Uruguay destaca en Latinoamérica por sus avances en derechos de las mujeres. En el siglo XXI, fue uno de los primeros países en sancionar una ley contra la violencia doméstica y el primero en aprobar la interrupción voluntaria del embarazo a nivel nacional

Uruguay destaca en Latinoamérica por sus avances en derechos de las mujeres. En el siglo XXI, fue uno de los primeros países en sancionar una ley contra la violencia doméstica (VD, 2002), y el primero en aprobar la interrupción voluntaria del embarazo a nivel nacional (IVE, 2012). Sin embargo, estos desarrollos no se traducen de forma lineal en la realidad de las mujeres.
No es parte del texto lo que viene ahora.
(* ===== verification/JsonFields.v ===== *)
(** * Typed fields and the decoding of JSON into them

    The types of the fields of [internal/state/state.go], the values they hold,
    and what [encoding/json] stores into a field: numbers, texts, pointers,
    maps, slices and structures, with the conversions that fail and those that
    leave the field alone.  A decoder goes on after a value of a wrong type and
    reports the first such error at the end. *)

From Stdlib Require Import ZArith QArith Qround Ascii String Lia.
From stdpp Require Import base list option strings gmap fin_maps.
From S2P Require Import Prelude Float64 JsValue Utf8 ControllerCommands NativeLeaves.

#[local] Open Scope string_scope.
#[local] Open Scope list_scope.
#[local] Open Scope Z_scope.

(** ** Types and values *)

Inductive kind : Type :=
| KFloat
| KInt (lo hi : Z)
| KBool
| KString
| KAny
| KRaw
| KPtr (k : kind)
| KMap (k : kind)
| KSlice (k : kind)
| KStruct (fs : list (string * kind)).

(** [None] is nil; a structure lists its fields in the order of its type. *)
Inductive goval : Type :=
| FFloat (x : F64.num)
| FInt (z : Z)
| FBool (b : bool)
| FString (s : string)
| FAny (v : gval)
| FRaw (v : option gval)
| FPtr (o : option goval)
| FMap (o : option (list (string * goval)))
| FSlice (o : option (list goval))
| FStruct (fs : list (string * goval)).

Fixpoint zero (k : kind) : goval :=
  match k with
  | KFloat => FFloat (F64.Fin 0)
  | KInt _ _ => FInt 0
  | KBool => FBool false
  | KString => FString ""
  | KAny => FAny GNil
  | KRaw => FRaw None
  | KPtr _ => FPtr None
  | KMap _ => FMap None
  | KSlice _ => FSlice None
  | KStruct fs => FStruct (List.map (λ f, (fst f, zero (snd f))) fs)
  end.

(** [clearStateField] on the value of a field. *)
Definition cleared (k : kind) : goval :=
  match k with KMap _ => FMap (Some []) | KSlice _ => FSlice (Some []) | _ => zero k end.

(** ** Values of JSON *)

(** [json.Marshal] accepts no infinity and no NaN. *)
Fixpoint encodable (v : gval) : bool :=
  match v with
  | GFloat (F64.Fin _) => true
  | GFloat _ => false
  | GSlice l => forallb encodable l
  | GObject o => forallb (λ e, encodable (snd e)) o
  | _ => true
  end.

(** Text that is not UTF-8 is encoded with replacement characters. *)
Definition coerce (s : string) : string := encode (runes s).

Definition finite (x : F64.num) : option F64.num := match x with F64.Fin _ => Some x | _ => None end.

(** A number as the decoder sees it. *)
Definition float_of (v : gval) : option F64.num :=
  match v with
  | GFloat x => finite x
  | GInt z | GInt32 z => finite (F64.of_Z z)
  | GNumber text => ParseFloat text ≫= finite
  | _ => None
  end.

(** A float64 is written without exponent below 1e21, so its text is that of
    an integer when its value is one. *)
Definition integer_of (v : gval) : option Z :=
  match v with
  | GFloat (F64.Fin q) => if F64.is_integer q then Some (Qfloor q) else None
  | GInt z | GInt32 z => Some z
  | GNumber text =>
      let '(neg, s1) := take_sign text in
      let '(m, n, rest) := take_digits s1 0 0 in
      if (n =? 0) || negb (String.eqb rest "") then None else Some (if neg then - m else m)
  | _ => None
  end.

(** What an [interface{}] receives. *)
Fixpoint any_of (v : gval) : gval :=
  match v with
  | GInt z | GInt32 z => GFloat (F64.of_Z z)
  | GNumber text => match ParseFloat text with Some x => GFloat x | None => GNil end
  | GString s => GString (coerce s)
  | GSlice l => GSlice (List.map any_of l)
  | GObject o => GObject (List.map (λ e, (coerce (fst e), any_of (snd e))) o)
  | _ => v
  end.

(** ** Names of fields *)

(** Case folding of ASCII letters, the long s and the Kelvin sign. *)
Fixpoint fold_name (s : string) : string :=
  match s with
  | "" => ""
  | String c s' =>
      match s with
      | String "197" (String "191" s'') => String "s" (fold_name s'')
      | String "226" (String "132" (String "170" s'')) => String "k" (fold_name s'')
      | _ => String (lower_ascii c) (fold_name s')
      end
  end.

(** The field that a key means: the field of that name, or one that differs
    only in case. *)
Definition find_field (names : list string) (key : string) : option string :=
  match List.find (String.eqb key) names with
  | Some n => Some n
  | None => List.find (λ n, String.eqb (fold_name n) (fold_name key)) names
  end.

(** ** Decoding *)

(** [json.Marshal] writes the keys of a map in order. *)
Definition by_key {A} (o : list (string * A)) : list (string * A) :=
  stable_sort (λ x y, String.ltb (fst y) (fst x)) o.

Definition unless_null (v : gval) (nil : goval) (r : goval * bool) : goval * bool :=
  match v with GNil => (nil, true) | _ => r end.

(** The value that the field has afterwards and whether there was no error. *)
Fixpoint decode (k : kind) (v : gval) (old : goval) : goval * bool :=
  match k with
  | KFloat => unless_null v old (match float_of v with Some x => (FFloat x, true) | None => (old, false) end)
  | KInt lo hi =>
      unless_null v old
        (match integer_of v with
         | Some z => if (lo <=? z) && (z <=? hi) then (FInt z, true) else (old, false)
         | None => (old, false)
         end)
  | KBool => unless_null v old (match v with GBool b => (FBool b, true) | _ => (old, false) end)
  | KString => unless_null v old (match v with GString s => (FString (coerce s), true) | _ => (old, false) end)
  | KAny => (FAny (any_of v), true)
  | KRaw => (FRaw (Some v), true)
  | KPtr k' =>
      unless_null v (FPtr None)
        (let base := match old with FPtr (Some b) => b | _ => zero k' end in
         let r := decode k' v base in (FPtr (Some (fst r)), snd r))
  | KMap k' =>
      unless_null v (FMap None)
        (match v with
         | GObject o =>
             let m := match old with FMap (Some m) => m | _ => [] end in
             let rs := List.map (λ e, (coerce (fst e), decode k' (snd e) (zero k'))) (by_key o) in
             (FMap (Some (set_props m (List.map (λ e, (fst e, fst (snd e))) rs))), forallb (λ e, snd (snd e)) rs)
         | _ => (old, false)
         end)
  | KSlice k' =>
      unless_null v (FSlice None)
        (match v with
         | GSlice l =>
             let rs := List.map (λ x, decode k' x (zero k')) l in
             (FSlice (Some (List.map fst rs)), forallb snd rs)
         | _ => (old, false)
         end)
  | KStruct fs =>
      let decoders := List.map (λ f, (fst f, decode (snd f))) fs in
      unless_null v old
        (match v, old with
         | GObject o, FStruct vals =>
             let r := foldl (λ acc e,
               match find_field (List.map fst fs) (fst e) with
               | Some n =>
                   match assoc n decoders, assoc n (fst acc) with
                   | Some d, Some x => let r := d (snd e) x in (set_prop n (fst r) (fst acc), snd acc && snd r)
                   | _, _ => acc
                   end
               | None => acc
               end) (vals, true) (by_key o) in
             (FStruct (fst r), snd r)
         | _, _ => (old, false)
         end)
  end.

(** ** Well-typed values *)

(** Every number is finite and every integer fits its type. *)
Fixpoint has_kind (k : kind) (v : goval) : bool :=
  match k, v with
  | KFloat, FFloat (F64.Fin _) => true
  | KInt lo hi, FInt z => (lo <=? z) && (z <=? hi)
  | KBool, FBool _ | KString, FString _ | KAny, FAny _ | KRaw, FRaw _ => true
  | KPtr k', FPtr o => match o with Some x => has_kind k' x | None => true end
  | KMap k', FMap o => match o with Some m => forallb (λ e, has_kind k' (snd e)) m | None => true end
  | KSlice k', FSlice o => match o with Some l => forallb (has_kind k') l | None => true end
  | KStruct fs, FStruct vals =>
      (fix all2 fs vals :=
         match fs, vals with
         | [], [] => true
         | f :: fs', x :: vals' => String.eqb (fst f) (fst x) && has_kind (snd f) (snd x) && all2 fs' vals'
         | _, _ => false
         end) fs vals
  | _, _ => false
  end.

(** Types whose zero value is one of theirs. *)
Fixpoint sane (k : kind) : bool :=
  match k with
  | KInt lo hi => (lo <=? 0) && (0 <=? hi)
  | KPtr k' | KMap k' | KSlice k' => sane k'
  | KStruct fs => forallb (λ f, sane (snd f)) fs
  | _ => true
  end.

Section kind_induction.
Variable P : kind -> Prop.
Hypothesis Hfloat : P KFloat.
Hypothesis Hint : ∀ lo hi, P (KInt lo hi).
Hypothesis Hbool : P KBool.
Hypothesis Hstring : P KString.
Hypothesis Hany : P KAny.
Hypothesis Hraw : P KRaw.
Hypothesis Hptr : ∀ k, P k -> P (KPtr k).
Hypothesis Hmap : ∀ k, P k -> P (KMap k).
Hypothesis Hslice : ∀ k, P k -> P (KSlice k).
Hypothesis Hstruct : ∀ fs, Forall (λ f, P (snd f)) fs -> P (KStruct fs).

Fixpoint kind_nested_ind (k : kind) : P k :=
  match k with
  | KFloat => Hfloat
  | KInt lo hi => Hint lo hi
  | KBool => Hbool
  | KString => Hstring
  | KAny => Hany
  | KRaw => Hraw
  | KPtr k' => Hptr k' (kind_nested_ind k')
  | KMap k' => Hmap k' (kind_nested_ind k')
  | KSlice k' => Hslice k' (kind_nested_ind k')
  | KStruct fs =>
      Hstruct fs ((fix go fs : Forall (λ f, P (snd f)) fs :=
        match fs with
        | [] => Forall_nil_2 _
        | f :: fs' => Forall_cons_2 _ f fs' (kind_nested_ind (snd f)) (go fs')
        end) fs)
  end.
End kind_induction.

Definition field_kinds (fs : list (string * kind)) (vals : list (string * goval)) : Prop :=
  Forall2 (λ f x, fst f = fst x ∧ has_kind (snd f) (snd x) = true) fs vals.

Lemma has_kind_struct fs vals : has_kind (KStruct fs) (FStruct vals) = true ↔ field_kinds fs vals.
Proof.
  unfold field_kinds. revert vals. induction fs as [|f fs IH]; intros [|x vals]; simpl.
  - split; [constructor|done].
  - split; [done|inversion 1].
  - split; [done|inversion 1].
  - rewrite Forall2_cons, <- IH, !andb_true_iff, String.eqb_eq. simpl. tauto.
Qed.

Lemma zero_kind k : sane k = true -> has_kind k (zero k) = true.
Proof.
  induction k as [ |lo hi| | | | |k IH|k IH|k IH|fs IH] using kind_nested_ind; intros S; try done.
  apply has_kind_struct. unfold field_kinds. cbn [sane] in S.
  induction IH as [|f fs Hf _ IHfs]; [constructor|]. simpl in *. apply andb_true_iff in S as [S1 S2].
  constructor; [|by apply IHfs]. simpl. by auto.
Qed.

Lemma cleared_kind k : sane k = true -> has_kind k (cleared k) = true.
Proof. intros S. destruct k; try done; by apply (zero_kind _ S). Qed.

Lemma field_kinds_lookup fs vals n x :
  field_kinds fs vals -> assoc n vals = Some x -> ∃ k, assoc n fs = Some k ∧ has_kind k x = true.
Proof.
  unfold field_kinds. induction 1 as [|[m k] [m' y] fs vals [E K] _ IH]; simpl in *; [done|]. subst m'.
  destruct (String.eqb n m); [|done]. intros [= <-]. by exists k.
Qed.

Lemma field_kinds_set fs vals n k x :
  field_kinds fs vals -> assoc n fs = Some k -> has_kind k x = true -> field_kinds fs (set_prop n x vals).
Proof.
  unfold field_kinds. intros F. revert k. induction F as [|[m k'] [m' y] fs vals [E K] F IH]; simpl in *;
    intros k; [done|]. subst m'.
  destruct (String.eqb n m); intros H Hx; constructor; simpl; try done; [split; congruence|by eapply IH].
Qed.

Lemma assoc_decoders {A B} (g : A -> B) (fs : list (string * A)) n :
  assoc n (List.map (λ f, (fst f, g (snd f))) fs) = g <$> assoc n fs.
Proof. induction fs as [|[m k] fs IH]; simpl; [done|]. by destruct (String.eqb n m). Qed.

Lemma set_props_forallb {A} (f : A -> bool) (m entries : list (string * A)) :
  forallb (λ e, f (snd e)) m = true -> forallb (λ e, f (snd e)) entries = true ->
  forallb (λ e, f (snd e)) (set_props m entries) = true.
Proof.
  unfold set_props. revert m. induction entries as [|[k v] entries IH]; intros m Hm; simpl; [done|].
  rewrite andb_true_iff. intros [Hv He]. apply IH; [|done].
  clear IH He. induction m as [|[k' v'] m IHm]; simpl in *; [by rewrite Hv|].
  apply andb_true_iff in Hm as [H1 H2]. destruct (String.eqb k k'); simpl; by rewrite ?Hv, ?H1, ?H2, ?IHm.
Qed.

Lemma finite_Some x y : finite x = Some y -> x = y ∧ ∃ q, y = F64.Fin q.
Proof. destruct x; try done. intros [= <-]. split; [done|by eexists]. Qed.

Lemma float_of_Some v x : float_of v = Some x -> ∃ q, x = F64.Fin q.
Proof.
  destruct v; cbn [float_of]; try done; try (intros H; by apply finite_Some in H as [_ ?]).
  destruct (ParseFloat text); [|done]. intros H. by apply finite_Some in H as [_ ?].
Qed.

(** Decoding keeps the type of a field, whatever the JSON value. *)
Lemma decode_kind k v old :
  sane k = true -> has_kind k old = true -> has_kind k (fst (decode k v old)) = true.
Proof.
  revert v old. induction k as [ |lo hi| | | | |k IH|k IH|k IH|fs IH] using kind_nested_ind; intros v old S H;
    cbn [decode sane] in *; try done.
  - destruct v; cbn [unless_null]; try done;
      (destruct (float_of _) as [y|] eqn:E; [|done]); apply float_of_Some in E as [q ->]; done.
  - destruct v; cbn [unless_null]; try done;
      (destruct (integer_of _) as [n|]; [|done]; destruct ((lo <=? n) && (n <=? hi)) eqn:E; [exact E|done]).
  - destruct v; done.
  - destruct v; done.
  - assert (has_kind (KPtr k) (FPtr (Some (fst (decode k v match old with FPtr (Some b) => b | _ => zero k end)))) = true).
    { apply IH; [done|]. destruct old as [| | | | | |[b|]| | |]; try by apply zero_kind. done. }
    by destruct v.
  - destruct v as [| | | | | | | |o]; cbn [unless_null]; try done. cbn [fst has_kind].
    apply set_props_forallb; [destruct old as [| | | | | | |[m|]| |]; done|].
    apply forallb_forall. intros e He. rewrite map_map in He. apply in_map_iff in He as (e' & <- & _). simpl.
    apply IH; [done|by apply zero_kind].
  - destruct v as [| | | | | | |l|]; cbn [unless_null]; try done. cbn [fst has_kind].
    apply forallb_forall. intros e He. rewrite map_map in He. apply in_map_iff in He as (e' & <- & _).
    apply IH; [done|by apply zero_kind].
  - destruct v as [| | | | | | | |o]; cbn [unless_null]; try done.
    destruct old as [| | | | | | | | |vals]; try done.
    assert (D : ∀ k v old n, assoc n fs = Some k -> has_kind k old = true -> has_kind k (fst (decode k v old)) = true).
    { intros k v old n E. apply assoc_elem in E. rewrite Forall_forall in IH. rewrite forallb_forall in S.
      apply list_elem_of_In in E as E'. specialize (S _ E'). apply (IH _ E); done. }
    clear IH S. cbn [fst]. apply has_kind_struct in H. generalize true at 1.
    induction (by_key o) as [|e es IHes] in vals, H |- *; intros b; cbn [foldl]; [by apply has_kind_struct|].
    destruct (find_field _ _) as [n|]; [|by apply IHes].
    rewrite assoc_decoders. cbn [fst snd].
    destruct (assoc n vals) as [x|] eqn:Ex; [|destruct (decode <$> assoc n fs); by apply IHes].
    destruct (field_kinds_lookup _ _ _ _ H Ex) as (k & Ek & Kx). rewrite Ek. simpl. apply IHes.
    eapply field_kinds_set; [done..|]. by apply (D k _ _ n).
Qed.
Por ejemplo, aunque la IVE disminuyó la mortalidad materna por abortos inseguros (Briozzo et al 2016), el acceso a los servicios resulta desigual para las mujeres que viven en ciudades pequeñas y zonas rurales (MYSU 2020) y las usuarias lidian con el estigma en distintas fases del proceso (Cárdenas et al 2017). Del mismo modo, la normativa de VD carece de recursos para su implementación y las tasas de violencia doméstica por parte de la pareja en Uruguay permanece como una de las más prominentes de la región (Resultados de la Encuesta Nacional de Prevalencia sobre Violencia Basada en Género y Generaciones, Uruguay 2019). Una vez conseguidas reformas políticas progresistas de VD e IVE [2], nos interesa entender los efectos en la vida de las mujeres que tiene el resultante entramado de normativas, servicios, políticas y prácticas que conviven con sus luces y sombras [3]. Aplicamos el marco de Justicia Reproductiva para argumentar que los regímenes de políticas en torno a VD e IVE refuerzan y reproducen el continuo control del cuerpo de las mujeres y así no consiguen atacar de raíz la desigualdad de género que los subyacen, por lo que los avances normativos en la materia terminan representando más una “modernización del paternalismo” (Ehrick 2005), en términos de sus efectos en las biografías de las mujeres, que la realización de una “utopía feminista”.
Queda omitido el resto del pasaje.